▶ What the task requires
Your answer should be the lines below from the one with "let p := example_parse" to the one with "p_args p, p_err", both included, given again exactly and with nothing added.

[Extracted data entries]
+===+

(* ===== verification/Flag.v ===== *)
(** Package [flag] of the Go library, as the commands use it: a [FlagSet] of
    string, boolean and duration flags that continues on errors.  A set is a
    finite map from the names to the flags; [Parse] returns the set with the
    values given, the arguments left, and what was printed on the output. *)
From stdpp Require Import sorting.
From S2P Require Import Prelude GoStrings Strconv Duration.

Local Open Scope string_scope.
Local Open Scope Z_scope.

(** [stringValue], [boolValue] and [durationValue], with the current value. *)
Inductive flag_value :=
| StringFlag (s : string)
| BoolFlag (b : bool)
| DurationFlag (d : Duration).

Record Flag := mkFlag { f_usage : string; f_default : flag_value; f_value : flag_value }.
Abbreviation FlagSet := (gmap string Flag).

(** [flags.String], [flags.Bool], [flags.Duration] *)
Definition define (usage : string) (v : flag_value) : Flag := mkFlag usage v v.

(** The variable that a definition returned, after the parse. *)
Definition get_string (set : FlagSet) (name : string) : string :=
  match f_value <$> set !! name with Some (StringFlag s) => s | _ => "" end.
Definition get_bool (set : FlagSet) (name : string) : bool :=
  match f_value <$> set !! name with Some (BoolFlag b) => b | _ => false end.
Definition get_duration (set : FlagSet) (name : string) : Duration :=
  match f_value <$> set !! name with Some (DurationFlag d) => d | _ => 0 end.

(** [strconv.ParseBool] *)
Definition ParseBool (s : string) : option bool :=
  if bool_decide (s ∈ ["1"; "t"; "T"; "true"; "TRUE"; "True"]) then Some true
  else if bool_decide (s ∈ ["0"; "f"; "F"; "false"; "FALSE"; "False"]) then Some false
  else None.

(** [Value.Set]; the error of the two parsers is ["parse error"]. *)
Definition set_value (f : Flag) (text : string) : option Flag :=
  v ← match f_default f with
      | StringFlag _ => Some (StringFlag text)
      | BoolFlag _ => BoolFlag <$> ParseBool text
      | DurationFlag _ => DurationFlag <$> parse_duration text
      end;
  Some (mkFlag (f_usage f) (f_default f) v).

Definition is_bool_flag (f : Flag) : bool :=
  match f_default f with BoolFlag _ => true | _ => false end.

(** * Usage *)

Definition newline : string := String "010" "".
Definition tab : string := String "009" "".

(** The default of a flag, unless it is the zero value of its type. *)
Definition shown_default {tables : UnicodeTables} (v : flag_value) : string :=
  match v with
  | StringFlag s => if String.eqb s "" then "" else " (default " +:+ quote s +:+ ")"
  | BoolFlag b => if b then " (default true)" else ""
  | DurationFlag d => if d =? 0 then "" else " (default " +:+ show_duration d +:+ ")"
  end.

(** The usage texts of the commands hold no back quote and no line feed. *)
Definition flag_usage {tables : UnicodeTables} (name : string) (f : Flag) : string :=
  let kind := match f_default f with
              | StringFlag _ => " string" | BoolFlag _ => "" | DurationFlag _ => " duration" end in
  let head := "  -" +:+ name +:+ kind in
  head +:+ (if len head <=? 4 then tab else newline +:+ "    " +:+ tab) +:+
  f_usage f +:+ shown_default (f_default f) +:+ newline.

(** [VisitAll] goes by the order of the names. *)
Definition print_defaults {tables : UnicodeTables} (set : FlagSet) : string :=
  concat_strings
    ((λ name, from_option (flag_usage name) "" (set !! name)) <$>
     merge_sort String.le (map_to_list set).*1).

Definition usage {tables : UnicodeTables} (command : string) (set : FlagSet) : string :=
  "Usage of " +:+ command +:+ ":" +:+ newline +:+ print_defaults set.

(** * Parsing *)

(** What the beginning of one argument says. *)
Inductive argument :=
| Operand                                        (* the flags end before it *)
| Terminator                                     (* the flags end after it *)
| BadSyntax
| Named (name : string) (value : option string).

Definition read_argument (s : string) : argument :=
  match s with
  | String "-" (String c rest) =>
      if String.eqb s "--" then Terminator
      else
        let name := if Ascii.eqb c "-" then rest else String c rest in
        match name with
        | String c1 rest1 =>
            if Ascii.eqb c1 "-" || Ascii.eqb c1 "=" then BadSyntax
            else match cut "=" rest1 with
                 | Some (before, value) => Named (String c1 before) (Some value)
                 | None => Named name None
                 end
        | "" => BadSyntax
        end
  | _ => Operand
  end.

Record parsed := mkParsed { p_set : FlagSet; p_args : list string; p_output : string;
                            p_err : option string }.

Section parse.
Context {tables : UnicodeTables} (command : string).

(** [failf]: the message and the usage are printed. *)
Definition failf (set : FlagSet) (args : list string) (message : string) : parsed :=
  mkParsed set args (message +:+ newline +:+ usage command set) (Some message).

Definition undefined (set : FlagSet) (args : list string) (name : string) : parsed :=
  if String.eqb name "help" || String.eqb name "h"
  then mkParsed set args (usage command set) (Some "flag: help requested")
  else failf set args ("flag provided but not defined: -" +:+ name).

Definition invalid_value (what value name : string) : string :=
  "invalid " +:+ what +:+ quote value +:+ " for " +:+ name +:+ ": parse error".

(** The loop of [Parse] around [parseOne]. *)
Fixpoint Parse (set : FlagSet) (args : list string) : parsed :=
  match args with
  | [] => mkParsed set [] "" None
  | s :: rest =>
      match read_argument s with
      | Operand => mkParsed set args "" None
      | Terminator => mkParsed set rest "" None
      | BadSyntax => failf set args ("bad flag syntax: " +:+ s)
      | Named name given =>
          match set !! name with
          | None => undefined set rest name
          | Some f =>
              if is_bool_flag f then
                match set_value f (default "true" given) with
                | Some f' => Parse (<[name := f']> set) rest
                | None =>
                    failf set rest
                      (invalid_value "boolean value " (default "true" given) ("-" +:+ name))
                end
              else
                match given, rest with
                | Some value, _ =>
                    match set_value f value with
                    | Some f' => Parse (<[name := f']> set) rest
                    | None => failf set rest (invalid_value "value " value ("flag -" +:+ name))
                    end
                | None, value :: rest' =>
                    match set_value f value with
                    | Some f' => Parse (<[name := f']> set) rest'
                    | None => failf set rest' (invalid_value "value " value ("flag -" +:+ name))
                    end
                | None, [] => failf set [] ("flag needs an argument: -" +:+ name)
                end
          end
      end
  end.
End parse.

(** * Facts *)

(** A flag keeps its type, so that the getters read what was set. *)
Lemma set_value_default f text f' : set_value f text = Some f' → f_default f' = f_default f.
Proof.
  unfold set_value. destruct (f_default f); cbn; [by intros [= <-]| |].
  - destruct (ParseBool text); [by intros [= <-]|done].
  - destruct (parse_duration text); [by intros [= <-]|done].
Qed.

Section facts.
Context {tables : UnicodeTables} (command : string).

(** Of an argument, what is not its own name and value stays. *)
Lemma Parse_dom set args : dom (p_set (Parse command set args)) = dom set.
Proof.
  remember (length args) as n eqn:Hn. revert set args Hn.
  induction (lt_wf n) as [n _ IH]. intros set args ->. destruct args as [|s rest]; [done|]. cbn [Parse].
  destruct (read_argument s) as [| | |name given]; try done.
  destruct (set !! name) as [f|] eqn:Hf; [|unfold undefined; by destruct (_ || _)%bool].
  assert (Hdom : ∀ f' args', (length args' < length (s :: rest))%nat →
            dom (p_set (Parse command (<[name := f']> set) args')) = dom set).
  { intros f' args' Hl. rewrite (IH _ Hl _ _ eq_refl). rewrite dom_insert_L.
    apply elem_of_dom_2 in Hf. set_solver. }
  destruct (is_bool_flag f).
  { destruct (set_value _ _); [apply Hdom; cbn; lia|done]. }
  destruct given as [v|]; [destruct (set_value _ _); [apply Hdom; cbn; lia|done]|].
  destruct rest as [|v rest]; [done|].
  destruct (set_value _ _); [apply Hdom; cbn; lia|done].
Qed.
End facts.

(** Both spellings of a flag, and both ways to give its value. *)
Definition example_set : FlagSet := list_to_map
  [("n", define "a name" (StringFlag "x")); ("t", define "a time" (DurationFlag Second));
   ("b", define "a switch" (BoolFlag false))].
Definition example_parse := Parse (tables := identity_tables) "tool" example_set.
Example flags_given :
  let p := example_parse ["-n"; "-b"; "--t=2s"; "-b"; "rest"; "-b"] in
  (get_string (p_set p) "n", get_duration (p_set p) "t", get_bool (p_set p) "b",
   p_args p, p_err p) = ("-b", 2 * Second, true, ["rest"; "-b"], None).
Proof. vm_compute. reflexivity. Qed.
Example flag_unknown :
  p_err (example_parse ["-b=maybe"]) =
  Some ("invalid boolean value " +:+ quote (tables := identity_tables) "maybe" +:+ " for -b: parse error").
Proof. vm_compute. reflexivity. Qed.
Example flag_help : p_output (example_parse ["-help"]) =
  "Usage of tool:" +:+ newline +:+
  "  -b" +:+ tab +:+ "a switch" +:+ newline +:+
  "  -n string" +:+ newline +:+ "    " +:+ tab +:+ "a name (default " +:+ quote (tables := identity_tables) "x" +:+ ")" +:+ newline +:+
  "  -t duration" +:+ newline +:+ "    " +:+ tab +:+ "a time (default 1s)" +:+ newline.
Proof. vm_compute. reflexivity. Qed.
Example flag_end : p_args (example_parse ["--"; "-b"]) = ["-b"]. Proof. vm_compute. reflexivity. Qed.
Example flag_operand : p_args (example_parse ["-"; "-b"]) = ["-"; "-b"]. Proof. vm_compute. reflexivity. Qed.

+===+

▶ Output for this exercise
  let p := example_parse ["-n"; "-b"; "--t=2s"; "-b"; "rest"; "-b"] in
  (get_string (p_set p) "n", get_duration (p_set p) "t", get_bool (p_set p) "b",
   p_args p, p_err p) = ("-b", 2 * Second, true, ["rest"; "-b"], None).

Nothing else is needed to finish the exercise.